Operation outside the hydrate formation region implies maintaining operations to the right of the hydrate equilibrium curve in all gas processes. This provides certainty that no hydrates form, but will in many cases be contradictory to low temperature gas processing. Feasible levels of liquid extraction and dew point control require low temperatures and elevated pressure. Thus, in many cases, optimal processing conditions penetrate the hydrate formation region, making operations outside an inappropriate solution.
Gas is dehydrated by either absorption or adsorption depending on demanded gas dryness. The method prevents hydrate formation by utilizing that liquid water must be present for hydrates to form effectively. Removing water from the gas stream reduces the water dew point to the extent where no free water condenses out during the desired process, and no hydrate formation occurs.
Gas dehydration is also a step in ensuring correct combustion characteristics of the gas [6], and is generally an important element in gas processing. However, dehydration units are costly, and not always technically or economically feasible. Dehydration is also less common in onshore field operations [2], as in this work, where there is no upstream gas dehydration prior to the low temperature processes. As a result, water removal, condensate production and gas dewpointing occurs as simultaneous processes in low temperature separators. This saves the expenses of installing and running upstream dehydration units, however, it also gives processes operating inside the hydrate formation region, at the presence of liquid water.

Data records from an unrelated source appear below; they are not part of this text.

(** X1.  A second run of the loader right after one that returned, on the
    same directory, returns no document: every file is now fingerprinted.
    It rewrites the fingerprint file with the mapping it holds and changes
    nothing else.  Distinct listed files are taken to have distinct
    relative paths. *)
Theorem second_run_loads_nothing (env : Env) (path : string)
    (selected_files : option (list string)) (w w' : World) (docs : list Document) :
  NoDup (rel_paths env path (os_walk env path)) ->
  load_documents env path selected_files w = (Ok docs, w') ->
  load_documents env path selected_files w'
    = (Ok [],
       {| hash_index_json := hash_index_json w';
          faiss_index := faiss_index w';
          written_files := written_files w';
          stories := stories w';
          trace := trace w' ++ [DiskWrite HASH_DB_PATH] |}).
Proof.
  intros Hnodup Hrun. unfold load_documents in *.
  destruct (run_settles _ _ _ _ _ _ _ Hnodup Hrun) as (merged & Hfile & Hopen & Hs).
  assert (Hload : load_hash_db w' = (Ok merged, w')).
  { unfold load_hash_db. now rewrite Hfile. }
  rewrite (settled_run _ _ _ _ _ _ Hs Hload Hopen). now rewrite Hfile.
Qed.

Lemma demo_paths_distinct :
  NoDup (rel_paths Demo.env "./docs" (os_walk Demo.env "./docs")).
Proof.
  change (NoDup ["a.txt"; "notes.md"; "b.txt"]).
  repeat (apply NoDup_cons; split; [rewrite list_elem_of_In; simpl; intuition discriminate |]).
  apply NoDup_nil. exact I.
Qed.

Lemma second_run_loads_nothing_witness :
  map source
      (match fst (load_documents Demo.env "./docs" None Demo.fresh) with
       | Ok docs => docs
       | Raise _ => []
       end) = ["./docs/a.txt"; "./docs/b.txt"] /\
  fst (load_documents Demo.env "./docs" None
         (snd (load_documents Demo.env "./docs" None Demo.fresh))) = Ok [].
Proof.
  split; [vm_compute; reflexivity |].
  rewrite (second_run_loads_nothing Demo.env "./docs" None Demo.fresh
             (snd (load_documents Demo.env "./docs" None Demo.fresh))
             [Demo.a_doc; {| page_content := "text of ./docs/b.txt";
                             source := "./docs/b.txt" |}]
             demo_paths_distinct).
  - reflexivity.
  - vm_compute. reflexivity.
Defined.

(** X2.  A run of the loader that raises (the fingerprint file does not
    parse, a file cannot be read, a format loader fails, the fingerprint
    file cannot be opened for writing) leaves the world as it found it:
    the hashes staged so far are dropped and nothing is written. *)
Theorem failed_load_writes_nothing (env : Env) (path : string)
    (selected_files : option (list string)) (w w' : World) (e : Exn) :
  load_documents env path selected_files w = (Raise e, w') -> w' = w.
Proof.
  unfold load_documents, load_documents_over, bind, lift, ret.
  destruct (load_hash_db w) as [[hash_db | e0] w1] eqn:Hload;
    pose proof (load_hash_db_world _ _ _ Hload) as ->.
  - destruct (visit_walk env path selected_files hash_db (os_walk env path) ([], ∅))
      as [st | e1].
    + destruct (update_hash_db env (snd st) w) as [[[] | e2] w2] eqn:Hupd.
      * discriminate.
      * intros [= _ <-]. now apply update_hash_db_raise in Hupd.
    + now intros [= _ <-].
  - now intros [= _ <-].
Qed.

Neither gas dehydration, nor operating outside the formation region is preferred in the processes treated in this work. Instead, they apply a very common hydrate preventive measure, named chemical hydrate inhibition.
Chemical hydrate inhibition
Kidnay et al. lists three types of chemical hydrate inhibition, through antiagglomerate, kinetic and thermodynamic inhibitors [2]. Antiagglomerates inhibit hydrate formation by preventing smaller hydrate particles from agglomerating into large size plugs. Kinetic inhibitors interfere with the construction of host material cages to slow down the hydrate crystal formation [2]. Both are used to prevent hydrates, however, this work concentrates on the use of thermodynamic inhibitors, and agglomerate and kinetic inhibitors will not be subject to further discussion.